PRÁCTICA 2.- DETERMINACIÓN CUANTITATIVA DE PROTEÍNAS POR

EL MÉTODO DE LOWRY

1. FUNDAMENTO TEÓRICO.
El método de Lowry es una técnica colorimétrica que permite calcular la concentración de
proteínas totales presentes en una disolución o extracto biológico. El método se basa en el
empleo de dos reactivos. El componente fundamental del Reactivo A es el CuSO4, que
aporta iones Cu2+. En medio alcalino, estos iones reaccionan con aquellas moléculas que
tengan varios enlaces peptídicos consecutivos, es decir, péptidos y proteínas, dando lugar
a complejos solubles que presentan un color azul pálido. El Reactivo B, también conocido
como reactivo de Folin-Ciocalteau o reactivo de fenoles, reacciona con aquellos
aminoácidos de la proteína que lleven en su cadena lateral grupos fenólicos (la tirosina, la
fenilalanina y el triptófano), dando lugar a un color azul intenso.
La intensidad del color producido en el tubo de ensayo, que se mide con un
espectrofotómetro (figura 1), es directamente proporcional a la cantidad de proteína
presente en la disolución, lo que permite cuantificar ésta si se compara con tubos
preparados de forma similar con cantidades conocidas de una proteína de referencia, con
los que se hace una recta de calibrado. Siempre que se mide una coloración debe restarse
el color debido a las disoluciones que se están utilizando e independiente de la muestra
proteica objeto de la lectura. Con este objetivo se utiliza un tubo blanco (sin muestra) que
sirve para poner a cero el espectrofotómetro/colorímetro.

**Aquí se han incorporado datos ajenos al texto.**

(** C29: packages arrive in the order they were put in: a consumer that takes and
    acknowledges gets the packages that waited and then the new ones, each once,
    with their payloads as they were, and then nothing waits. *)
Theorem queue_delivers `{!JsonPackageLaws} w f ts ps items :
  holds w (rev ts) f [] → Forall2 carries ts ps → Forall (λ item, storable item.1 item.2) items →
  ∃ w', run (_ ← put_all items; take_all (length ts + length items)) w = (Ret ((pk_Payload <$> ps) ++ items.*1), w') ∧
    holds w' [] f [].
Proof.
  intros Hh Hc Hs. destruct (run_put_all items w (rev ts) f Hh Hs) as (w1 & ts' & Hp & Hh1 & Hc').
  rewrite <- rev_app_distr in Hh1. destruct (run_take_all w1 f (ts ++ ts') _ Hh1 (Forall2_app Hc Hc')) as (w2 & Hr & Hh2).
  exists w2. split; [|done]. rewrite (run_bind _ _ _ _ _ Hp).
  rewrite length_app, (Forall2_length _ _ _ Hc'), length_fmap in Hr. rewrite Hr. by rewrite fmap_app, <- list_fmap_compose.
Qed.

(** *** Many packages at once *)

(** [n] packages are asked for, the oldest ones [l] are there. *)
Definition taken (n : nat) (rest l : list bytes) : Prop := length l = n ∨ rest = [] ∧ length l ≤ n.

Lemma run_move_none w f wk : holds w [] f wk →
  ∃ w', run (call (RPopLPush (queueInputKey q) (consumerWorkingQueueKey q c))) w = (Ret (Err redis_Nil), w') ∧ holds w' [] f wk.
Proof.
  intros Hh. destruct w as [s n]. pose proof (lh_list _ _ _ Hh _ (proj1 in_keys)) as Hi.
  pose proof (lh_list _ _ _ Hh _ (proj2 (proj2 in_keys))) as Hw. rewrite view_input in Hi. simpl in Hi, Hw.
  destruct (serve_list (RPopLPush (queueInputKey q) (consumerWorkingQueueKey q c)) queue_keys (s, n) _ Hh)
    as (r & s' & E & Hu & Hd & Ha & He); [|done..|].
  { simpl. intros ? [->| ->%list_elem_of_singleton]%elem_of_cons; apply in_keys. }
  simpl in Ha, Hd, E. rewrite (move_last_empty _ _ _ _ Hi Hw) in Ha, Hd. simpl in Ha. subst r.
  exists (s', n). simpl. rewrite E. split; [done|]. split; [done| |done]. intros key Hk. simpl. rewrite Hd.
  by apply (lh_list _ _ _ Hh).
Qed.

Lemma run_pops n rest l w f wk : holds w (rest ++ l) f wk → taken n rest l →
  ∃ w', run (pipeline (repeat (RPopLPush (queueInputKey q) (consumerWorkingQueueKey q c)) n)) w
      = (Ret ((Ret <$> rev l) ++ repeat (Err redis_Nil) (n - length l)), w') ∧ holds w' rest f (l ++ wk).
Proof.
  revert l w wk. induction n as [|n IH]; intros l w wk Hh Hn.
  { assert (l = []) as -> by (apply length_zero_iff_nil; destruct Hn as [?|[]]; lia).
    rewrite app_nil_r in Hh. exists w. by destruct w. }
  destruct l as [|t l _] using rev_ind.
  - destruct Hn as [|[-> _]]; [done|]. destruct (run_move_none _ _ _ Hh) as (w1 & Hr & Hh1).
    destruct (IH [] w1 wk Hh1) as (w2 & Hr2 & Hh2); [by right; split; [|simpl; lia]|].
    exists w2. split; [|done]. cbn [repeat pipeline]. rewrite (run_bind _ _ _ _ _ Hr), (run_bind _ _ _ _ _ Hr2).
    destruct w2. by rewrite !Nat.sub_0_r.
  - rewrite app_assoc in Hh.
    destruct (run_move false _ _ _ (queueInputKey q) (consumerWorkingQueueKey q c) (rest ++ l) t Hh) as (w1 & Hr & Hh1);
      [apply in_keys|apply in_keys|apply input_working|apply view_input|].
    destruct (IH l w1 (t :: wk)) as (w2 & Hr2 & Hh2).
    + eapply holds_intro; [exact Hh1|views..].
    + unfold taken in *. rewrite length_app in Hn. simpl in Hn. destruct Hn as [?|[-> ?]]; [left|right; split; [done|]]; lia.
    + exists w2. rewrite <- app_assoc. split; [|done]. cbn [repeat pipeline].
      rewrite (run_bind _ _ _ _ _ Hr), (run_bind _ _ _ _ _ Hr2). destruct w2.
      rewrite rev_app_distr, length_app, Nat.add_1_r. done.
Qed.

Lemma first_error_pops (l : list bytes) n :
  first_error ((Ret <$> l) ++ repeat (Err redis_Nil) n) = None ∨
  first_error ((Ret <$> l) ++ repeat (Err redis_Nil) n) = Some redis_Nil.
Proof. induction l as [|t l IH]; [|done]. destruct n; [by left|by right]. Qed.

Lemma parse_pops ts ps n acc : Forall2 carries ts ps → Forall (λ t, t ≠ []) ts →
  mfor ((Ret <$> ts) ++ repeat (Err redis_Nil) n) (λ (collection : list Package) answer,
    if bool_decide (value_or [] answer = []) then Ret collection
    else s ← answer; p ← unmarshalPackage s; Ret (collection ++ [p])) acc = Ret (acc ++ ps).
Proof.
  intros Hc. revert acc. induction Hc as [|t p ts ps Ht _ IH]; intros acc Hn.
  - rewrite app_nil_r. simpl. induction n as [|n IH]; [done|]. exact IH.
  - apply Forall_cons in Hn as [Hne Hn]. simpl. rewrite bool_decide_eq_false_2 by done.
    unfold carries in Ht. rewrite Ht. simpl. rewrite IH by done. by rewrite <- app_assoc.
Qed.
Definition sound (s0 : redis) sy : Prop :=
  up (sy_server sy) ∧
  proper (queue_lists q consumers) (queue_sets q) (queue_strings q consumers)
    (data (sy_server sy)) (expiring (sy_server sy)) ∧
  packages (data (sy_server sy)) ++ mjoin (map removed_by (sy_events sy))
    ≡ₚ packages (data s0) ++ mjoin (map pushed_by (sy_events sy)) ∧
  Forall (permitted q consumers) (sy_events sy) ∧
  ∃ bs, Forall2 ready bs (sy_clients sy) ∧ within (sy_events sy) bs.

(** A client goes on with less left. *)
Lemma within_less es bs i b b' :
  within es bs → bs !! i = Some b → (∃ l, b.1 ≡ₚ b'.1 ++ l) → b'.2 ≤ b.2 → within es (<[i := b']> bs).
Proof.
  intros [Hp Ha] Hi [l Hl] Hn. destruct (budget_insert bs i b b' Hi) as [HP HN]. split; [|lia].
  etransitivity; [|exact Hp]. apply submseteq_skips_l. rewrite Hl in HP.
  assert (Hx : all_puts (<[i := b']> bs) ++ l ≡ₚ all_puts bs).
  { apply (Permutation_app_inv_r b'.1). rewrite <- HP. solve_Permutation. }
  rewrite <- Hx. apply submseteq_inserts_r. done.
Qed.

Lemma within_begun {A} (o : operation A) es bs i :
  within es bs → bs !! i = Some ([], 0) → within (es ++ [Begun o]) (<[i := (rest o 1, acks_of o)]> bs).
Proof.
  intros [Hp Ha] Hi. destruct (budget_insert bs i _ (rest o 1, acks_of o) Hi) as [HP HN]. unfold within.
  rewrite !map_app, !join_app. split.
  - cbn in HP |- *. rewrite !app_nil_r in *. rewrite HP, app_assoc. by apply submseteq_skips_r.
  - cbn in HN |- *. rewrite app_nil_r. rewrite sum_list_with_app. cbn. lia.
Qed.

Lemma within_sent {A} (o : operation A) {R} (c : cmd R) r es bs i np na :
  within es bs → bs !! i = Some (rest o np, na) → may q consumers o c → pushes c ≤ np → takes c ≤ na →
  within (es ++ [Sent o c r]) (<[i := (rest o (np - pushes c), na - takes c)]> bs).
Proof.
  intros [Hp Ha] Hi Hc Hnp Hna. set (b' := (_, _)). destruct (budget_insert bs i _ b' Hi) as [HP HN].
  assert (Hr : rest o np = pushed c ++ rest o (np - pushes c)).
  { destruct c; cbn [pushes] in Hnp; cbn [pushed pushes app]; rewrite ?Nat.sub_0_r; try done.
    destruct Hc as [_ ->]. destruct np as [|np]; [lia|]. cbn [Nat.sub]. by rewrite Nat.sub_0_r. }
  assert (Ht : length (popped c r) ≤ takes c) by (destruct c; simpl; try lia; destruct r; simpl; lia).
  unfold within. rewrite !map_app, !join_app. cbn. rewrite !app_nil_r. cbn in HP, HN. split.
  - assert (Hx : pushed c ++ all_puts (<[i := b']> bs) ≡ₚ all_puts bs).
    { apply (Permutation_app_inv_r (rest o (np - pushes c))). rewrite <- HP, Hr. solve_Permutation. }
    by rewrite <- app_assoc, Hx.
  - rewrite length_app, sum_list_with_app. cbn. subst b'. cbn in HN. lia.
Qed.

Lemma sound_step s0 sy sy' : keys_apart → sys_step q consumers sy sy' → sound s0 sy → sound s0 sy'.
Proof.
  intros Hk Hst (Hu & Hp & Hh & He & bs & Hb & Hw).
  destruct Hst as [s cs es i A o k Hi|s cs es i A o R c p k r s' Hi Hwt E|s cs es i A o dp p k Hi|s cs es i A o r k Hi
    |s cs es i|s cs es se Hf]; unfold sound; cbn [sy_server sy_clients sy_events] in *.
  - destruct (Forall2_lookup_r _ _ _ _ _ Hb Hi) as (b & Hbi & (Ho & Hf) & ->). rewrite !map_app, !join_app.
    cbn [map removed_by pushed_by mjoin list_join]. rewrite !app_nil_r. split_and!; try done; [by apply Forall_app_2, Forall_singleton|].
    exists (<[i := (rest o 1, acks_of o)]> bs). split; [|by apply within_begun].
    apply Forall2_insert; [done|]. split_and!; [done| |done]. exists 1, (acks_of o). split; [by apply program_keeps|done].
  - destruct (Forall2_lookup_r _ _ _ _ _ Hb Hi) as (b & Hbi & Ho & (np & na & Hkp & ->) & Hf).
    destruct Hkp as (Hc & Hnp & Hna & Hkr).
    destruct (served_keeps _ _ _ Hk c s r s' Hu Hp (may_allowed _ _ o c Ho Hc) Hwt E) as (Hu' & Hp' & Hh').
    change (packages (data s') ++ popped c r ≡ₚ packages (data s) ++ pushed c) in Hh'.
    split_and!; [done..| |by apply Forall_app_2, Forall_singleton|].
    + rewrite !map_app, !join_app. cbn [map removed_by pushed_by mjoin list_join]. rewrite !app_nil_r, (app_assoc (packages (data s0))). rewrite <- Hh.
      transitivity ((packages (data s') ++ popped c r) ++ mjoin (map removed_by es)); [solve_Permutation|].
      rewrite Hh'. unfold packages. solve_Permutation.
    + exists (<[i := (rest o (np - pushes c), na - takes c)]> bs). split; [|by apply within_sent].
      apply Forall2_insert; [done|]. split_and!; [done| |done]. by exists (np - pushes c), (na - takes c).
  - destruct (Forall2_lookup_r _ _ _ _ _ Hb Hi) as (b & Hbi & Ho & (np & na & Hkp & ->) & Hf). split_and!; try done.
    exists bs. split; [|done]. rewrite <- (list_insert_id bs i _ Hbi). apply Forall2_insert; [done|].
    split_and!; [done| |done]. by exists np, na.
  - destruct (Forall2_lookup_r _ _ _ _ _ Hb Hi) as (b & Hbi & Ho & _ & Hf). split_and!; try done.
    exists (<[i := ([], 0)]> bs). split.
    + apply Forall2_insert; [done|]. specialize (Hf r). by destruct (k r).
    + eapply within_less; [done..| |cbn; lia]. by exists b.1.
  - split_and!; try done. destruct (cs !! i) as [se|] eqn:Hi.
    + destruct (Forall2_lookup_r _ _ _ _ _ Hb Hi) as (b & Hbi & _). exists (delete i bs).
      split; [by apply Forall2_delete|]. destruct Hw as [Hwp Hwa]. destruct (budget_delete bs i b Hbi) as [HP HN].
      split; [|lia]. etransitivity; [|exact Hwp]. apply submseteq_skips_l. rewrite <- HP. by apply submseteq_inserts_r.
    + apply lookup_ge_None in Hi. rewrite delete_take_drop, take_ge, drop_ge, app_nil_r by lia. by exists bs.
  - split_and!; try done. exists (bs ++ [([], 0)]). split.
    + apply Forall2_app; [done|]. constructor; [|constructor]. by destruct se.
    + unfold within, all_puts, all_acks. rewrite !fmap_app, join_app, sum_list_with_app. cbn.
      rewrite app_nil_r, Nat.add_0_r. exact Hw.
Qed.

Lemma sound_run s0 sy sy' : keys_apart → rtc (sys_step q consumers) sy sy' → sound s0 sy → sound s0 sy'.
Proof. intros Hk. induction 1; eauto using sound_step. Qed.
End Runs.

(** ** No package is lost *)


(** ** An instance

    A producer puts a package, a consumer takes it and stops before it
    acknowledges; it stays with the consumer's name.  In another run it
    acknowledges, and the package is off. *)

Module MqSafeDemo.
Import MapServer MqDemo.

Definition producer : session := Begin (OPut 0 (str "a")) (λ _, Over).
Definition consumer : session := Begin (OGet worker) (λ _, Begin (OAck worker None) (λ _, Over)).
Definition server : @redis map_server := ((<[consumerWorkingQueueKey jobs worker := LList [text_of "a"]]> ∅, ∅) : map_redis).

Lemma demo_apart : keys_apart jobs [worker].
Proof. apply (bool_decide_unpack _). vm_compute. exact I. Qed.

Lemma demo_proper :
  proper (queue_lists jobs [worker]) (queue_sets jobs) (queue_strings jobs [worker]) (data empty_redis) (expiring empty_redis).
Proof.
  split; [by exists []|by exists ∅|done|]. intros key _. simpl. rewrite dom_empty_L. by intros ?%not_elem_of_empty.
Qed.

(** The next step of a client. *)
Ltac go i := eapply rtc_l;
  [first [eapply (begun_step _ _ _ _ _ i); reflexivity | eapply (answered_step _ _ _ _ _ i); reflexivity
         |eapply (counted_step _ _ _ _ _ i); reflexivity | eapply (ended_step _ _ _ _ _ i); reflexivity]|].
Ltac join := eapply rtc_l; [apply (joined_step _ _ _ _ _ producer); split; [by intros c|done]|];
  eapply rtc_l; [apply (joined_step _ _ _ _ _ consumer); split; [by intros c [= <-]; left|];
                 intros r; split; [by intros c [= <-]; left|done]|].

Abbreviation run sy := (rtc (sys_step jobs [worker]) (mkSystem empty_redis [] []) sy).

Lemma demo_stopped : ∃ cs es, run (mkSystem server cs es) ∧
  mjoin (map removed_by es) = [] ∧ mjoin (map pushed_by es) = [text_of "a"].
Proof.
  do 2 eexists. split.
  - join. go 1. go 1. go 0. go 0. go 0. go 0. go 1. eapply rtc_l; [apply (stopped_step _ _ _ _ _ 1)|]. apply rtc_refl.
  - split; reflexivity.
Qed.

Lemma demo_acked : ∃ cs es, run (mkSystem empty_redis cs es) ∧ mjoin (map removed_by es) = [text_of "a"].
Proof.
  do 2 eexists. split.
  - join. go 1. go 1. go 0. go 0. go 0. go 0. go 1. go 1. go 1. go 1. go 1. go 1. apply rtc_refl.
  - reflexivity.
Qed.

End MqSafeDemo.
Definition history_line (rec : ComHistoryTransaction) : line :=
  if cht_IOType rec then ("%f In from %s"%string, [AFloat (cht_Amount rec); ABytes (cht_From rec)])
  else ("%f Out To %s"%string, [AFloat (cht_Amount rec); ABytes (cht_To rec)]).

Definition commandShowHistory (sent : outbox) : st cli_state unit :=
  _ ← valid_or err_address in_Address;
  list ← the_cli (λ wc, SendGetHistory (wc_Node wc) (in_Address (wc_Input wc)) sent);
  _ ← Print ("History of transactions:"%string, []);
  sfor list (λ _ rec, Print (history_line rec)) tt.

Definition unspent_line (tx : ComUnspentTransaction) : line :=
  ("%f from %s in transaction %s output #%d"%string,
   [AFloat (cut_Amount tx); ABytes (cut_From tx); AStr (hex_EncodeToString (cut_TXID tx)); AInt (cut_Vout tx)]).

Definition commandUnspentTransactions (sent : outbox) : st cli_state unit :=
  _ ← valid_or err_address in_Address;
  list ← the_cli (λ wc, SendGetUnspent (wc_Node wc) (in_Address (wc_Input wc)) [] sent);
  balance ← sfor (cuts_Transactions list) (λ balance tx,
    _ ← Print (unspent_line tx); mret (f64_add balance (cut_Amount tx))) f64_zero;
  Print ("Balance - %f"%string, [AFloat balance]).
Lemma woken_others e s s' : daemon_step e s = Some s' →
  match e with EResult _ _ | EBuilder | EConnect | ERequestSignals _ | ERequestEnds => same_wake s s' | _ => True end.
Proof.
  unfold daemon_step. destruct (d_panicked s); [done|].
  assert (Hgo : ∀ o : option daemon, (match d_main s with MDone => None | _ => o end) = Some s' → o = Some s') by (by destruct (d_main s)).
  intros Hs%Hgo. clear Hgo. destruct e as [| |io random| |error| | |reached| |tx|]; try done.
  - unfold result_step in Hs. destruct s as [m g r b n k l q c f p], r; try done; injection Hs as <-; [by split_and!|by apply close_same; split_and!].
  - unfold builder_step in Hs. destruct s as [m g r b n k l q c f p], b; try done; [destruct q; [done|]|..]; injection Hs as <-;
      [by split_and!..|by apply close_same; split_and!].
  - destruct s as [m g r b n k [] q c f p]; [|done]. injection Hs as <-. split_and!; cbn; auto.
  - destruct (d_requests s); [done|]. injection Hs as <-. unfold send_signal. destruct s as [m g r b n' k l q c f p].
    cbn [d_closed d_BlockBilderChan]. by destruct (c_BlockBilder c), (length q <? signals_size).
  - destruct s as [m g r b [|n] k l q c f p]; [done|]. injection Hs as <-. by split_and!.
Qed.

(** Nothing but a void command that fails takes it back. *)
Lemma woken_stable e s s' : daemon_inv s → daemon_step e s = Some s' → e ≠ EVoid false → woken s → woken s'.
Proof.
  intros Hi Hs He Hw. pose proof (woken_others e s s' Hs) as Ho. unfold daemon_step in Hs. destruct (d_panicked s); [done|].
  assert (Hgo : ∀ o : option daemon, (match d_main s with MDone => None | _ => o end) = Some s' → o = Some s') by (by destruct (d_main s)).
  apply Hgo in Hs. clear Hgo. destruct e as [| |io random| |error| | |[]| |tx|]; try (by apply (woken_same s)); try done.
  - by apply (woken_main s).
  - by apply (woken_signal s).
  - destruct Hw as [Hg Hm]. by destruct (d_main s).
  - destruct s as [[] g r b n k l q c f p]; try done. injection Hs as <-. by destruct Hw.
  - destruct Hw as [Hg _]. by destruct (d_signal s).
  - destruct s as [m [] r b n k [] q c f p]; try done. injection Hs as <-. destruct Hw as [Hg Hm]. split; [done|].
    destruct m; try done; right; right; cbn; lia.
Qed.


(** ** Instances *)

Module ShutdownDemo.
Definition the_file : pid_file := Some (pid_text 4242 20000 (str "secret") (str "n")).
Definition after (es : list daemon_event) : daemon := default (daemon_init None) (run_daemon es (daemon_init the_file)).

(** A client connects, a signal comes, and another client is before the void command. *)
Definition signalled : list daemon_event := [EListen None; EMain; EConnect; EMain; EMain; EKill].
Definition in_between : list daemon_event := [EConnect; ESignal; ERequestSignals [x00]; EVoid true; EMain; EMain].


(** A signal before the server listens is lost: the void command finds nobody, and the
    server waits for a client that may never come. *)
Example early_signal_lost :
  let s := after [EKill; ESignal; EVoid false; EListen None; EMain; EResult io_fine []; EResult io_fine []] in
  d_main s = MAccept ∧ ∀ e, internal e → daemon_step e s = None.
Proof. split; [vm_compute; reflexivity|]. by intros [| |io random| |error| | |[]| |tx|] He. Qed.

(** A request that signals the builder after it has left ends the program. *)
Definition stopped : list daemon_event :=
  [EListen None; EMain; EConnect; EMain; EMain; EKill; ESignal; EVoid true; EMain; EMain; EMain; EMain].
Example late_request_panics : d_panicked (after (stopped ++ [EBuilder; EBuilder; ERequestSignals [x01]])) = true.
Proof. vm_compute. reflexivity. Qed.

(** The program ends while a request is handled and the builder works. *)
Definition to_the_end : list daemon_event := [ESignal; ESignal; ESignal; EMain; EResult io_fine []; EResult io_fine []; EMain].
Example ends_in_a_request :
  let s := after (stopped ++ to_the_end) in d_main s = MDone ∧ d_requests s = 1 ∧ d_builder s = BWaiting ∧ d_BlockBilderChan s = [[]].
Proof. vm_compute. done. Qed.

(** The result that is saved after the file is removed makes a new one. *)
Example file_comes_back : d_file (after (stopped ++ to_the_end)) = Some (pid_text (-1) 0 [] (str "y")).
Proof. vm_compute. reflexivity. Qed.
End ShutdownDemo.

Figura 1.- Esquema de un Espectrofotómetro UV-Vis y Cubetas. Observar que tienen una parte lisa que es la
que se debe colocar paralela al eje de luz del espectrofotómetro y que no se debe tocar para no interferir
en la medida.

2. OBJETIVO
En esta práctica procedemos a determinar la concentración de proteína del extracto
diluido de hígado de ternera, el posterior cálculo de la concentración en el extracto crudo
inicial y determinar el rendimiento de la extracción en forma de mg proteína / g de tejido.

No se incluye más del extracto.